I tried several other variants according to youtube videos and online discussions I read online but nothing seems to work, or when it does work I run an anova over the model and there is no p value.
How would you build the syntax for this model?
And how can I add the diagonal covariance structure for the regions as within subject fixed factor?
my data look like this:
'data.frame':   504 obs. of  7 variables:
 $ ID2     : Factor w/ 63 levels "1","2","3","4",..: 1 2 3 4 5 6 7 8 9 10 ...
 $ group   : Factor w/ 2 levels "healthy","patient": 1 1 1 2 2 2 2 2 2 2 ...
 $ sex     : Factor w/ 2 levels "0","1": 2 2 1 2 1 1 1 1 1 1 ...
 $ age     : num  25 34 34 19.3 27 ...
 $ genotype: Factor w/ 2 levels "0","1": 1 1 1 2 1 1 1 1 2 2 ...
 $ region  : Factor w/ 8 levels "ACC","amygdala",..: 5 5 5 5 5 5 5 5 5 5 ...
 $ lk3     : num  0.205 0.17 0.172 0.149 0.193 ...

Thank you in advance, help much needed.
 A: The article you refer to is: Watts JJ, Jacobson MR, Lalang N, et al.
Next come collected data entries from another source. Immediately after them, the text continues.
Lemma count_fold_spec l t r :
  (forall p, p ∈ l -> p ∈ session_con_list t) -> counted t r ->
  let '(t', r') := fold_left count_con l (t, r) in
  frame stats_con eq t t' /\ counted t' r'
  /\ active_cnt r' = active_cnt r + count (channel FUNC_ACTIVE t) l
  /\ inactive_cnt r' = inactive_cnt r + count (channel FUNC_INACTIVE t) l.
Proof.
  revert t r. induction l as [|p l IH]; intros t r HL HC; cbn [fold_left].
  { unfold count. cbn. split_and!; try reflexivity; try lia; apply HC. }
  pose proof (count_con_frame t r p) as F.
  pose proof (count_con_spec t r p (HL _ (list_elem_of_here _ _)) HC) as HS.
  destruct (count_con (t, r) p) as [t1 r1]. cbn [fst] in F. destruct HS as (HC1 & A1 & I1).
  specialize (IH t1 r1). destruct (fold_left count_con l (t1, r1)) as [t2 r2].
  destruct IH as (F2 & HC2 & A2 & I2); [|done|].
  { intros q Hq. rewrite (fr_session _ _ _ _ F). by apply HL, list_elem_of_further. }
  rewrite !count_cons. split_and!; [by etransitivity|apply HC2 ..| |].
  - rewrite A2, A1, (count_ext (channel FUNC_ACTIVE t1) (channel FUNC_ACTIVE t)); [lia|].
    intros q _. by apply channel_frame.
  - rewrite I2, I1, (count_ext (channel FUNC_INACTIVE t1) (channel FUNC_INACTIVE t)); [lia|].
    intros q _. by apply channel_frame.
Qed.

Lemma faster_rss_spec s l t :
  (forall p, p ∈ l -> p ∈ session_con_list t /\ is_Some (con_heap t !! p)) ->
  let '(t', o) := faster_rss s l t in
  frame stats_con eq t t' /\ (forall p, o = Some p -> may_try t' p).
Proof.
  revert t. induction l as [|p l IH]; intros t HL; cbn [faster_rss]; [split; [reflexivity|done]|].
  assert (HL' : forall q, q ∈ l -> q ∈ session_con_list t /\ is_Some (con_heap t !! q))
    by (intros; by apply HL, list_elem_of_further).
  destruct (is_state STATE_SURPLUS t p || is_state STATE_POTENTIAL t p) eqn:ES; [|by apply IH].
  match goal with |- context [negb ?b] => destruct b eqn:EC end; cbn [negb]; [|by apply IH].
  assert (F : frame stats_con eq t (refresh_speed p t)).
  { apply refresh_frame. unfold linked, is_state in *. by destruct (state (conp t p)). }
  assert (IH' : let '(t', o) := faster_rss s l (refresh_speed p t) in
                frame stats_con eq t t' /\ (forall q, o = Some q -> may_try t' q)).
  { specialize (IH (refresh_speed p t)). destruct (faster_rss s l _) as [t' o]. destruct IH as [F' H'].
    - intros q Hq. rewrite (fr_session _ _ _ _ F), (fr_dom _ _ _ _ F). auto.
    - split; [by etransitivity|done]. }
  destruct (prefer_wired _ && _); [exact IH'|]. destruct ((_ <? _) && _); [|exact IH'].
  destruct (HL p (list_elem_of_here _ _)) as [HP HD].
  assert (F2 : frame stats_con eq t (upd_con (set_state STATE_POTENTIAL) p (refresh_speed p t))).
  { etransitivity; [exact F|]. apply frame_upd_con; [apply _ ..|].
    destruct (fr_cons _ _ _ _ F p) as (_&_&_&_&HS&_). unfold is_state in ES. rewrite orb_true_iff, !bool_decide_eq_true in ES.
    unfold stats_con. cbn. split_and!; auto.
    destruct HS as [HS|[_ HS]]; rewrite HS; intuition congruence. }
  split; [done|]. intros q [= <-].
  pose proof (fr_nics _ _ _ _ F2) as HN. destruct (fr_cons _ _ _ _ F2 p) as (CN&SN&_).
  unfold may_try, client_nic, server_nic. rewrite (fr_session _ _ _ _ F2), CN, SN, <- !HN.
  unfold nic_is, client_nic, server_nic in EC. rewrite conp_upd_eq by (by rewrite (fr_dom _ _ _ _ F)).
  rewrite orb_true_iff, !andb_true_iff, !bool_decide_eq_true in EC.
  split_and!; try done; intros HT; rewrite HT in EC; by destruct EC as [[]|[]].
Qed.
Imaging Brain Fatty Acid Amide Hydrolase in Untreated Patients With Psychosis. Biological Psychiatry, 88(9):727-735, 2020. DOI: 10.1016/j.biopsych.2020.03.003.
It's not a great example of reporting statistical analysis. I have concerns about how they do the analysis as well.

The relationship between [11C]CURB λk3 and schizophrenia diagnosis, psychotic symptoms, sex, and duration of illness and untreated psychosis were tested using a random-effect linear mixed model with group and genotype as fixed factors, region of interest as a repeated within-subject fixed factor with a diagonal covariance structure, participant identification number as a random effect (including intercept).

I guess this sentence describes the following mixed-effects model:
lk3 ~ group * genotype * region + covariates + (1|ID)

I put in a three-way interaction between disease status, genotype and brain region because it's not clear what interaction were considered. However, the authors do let us know that:

Nonsignificant interactions were removed from the model.

This is bad statistical practice because the final p-values and confidence intervals do not take into account the preliminary p-value-based model selection step. This "releases" model degrees of freedom and the residual standard error gets smaller. With smaller standard errors, the coefficient estimates remaining in the model have better chance to reach statistical significance. Effective for finding significant results, ineffective for controlling Type I error at the advertised α level.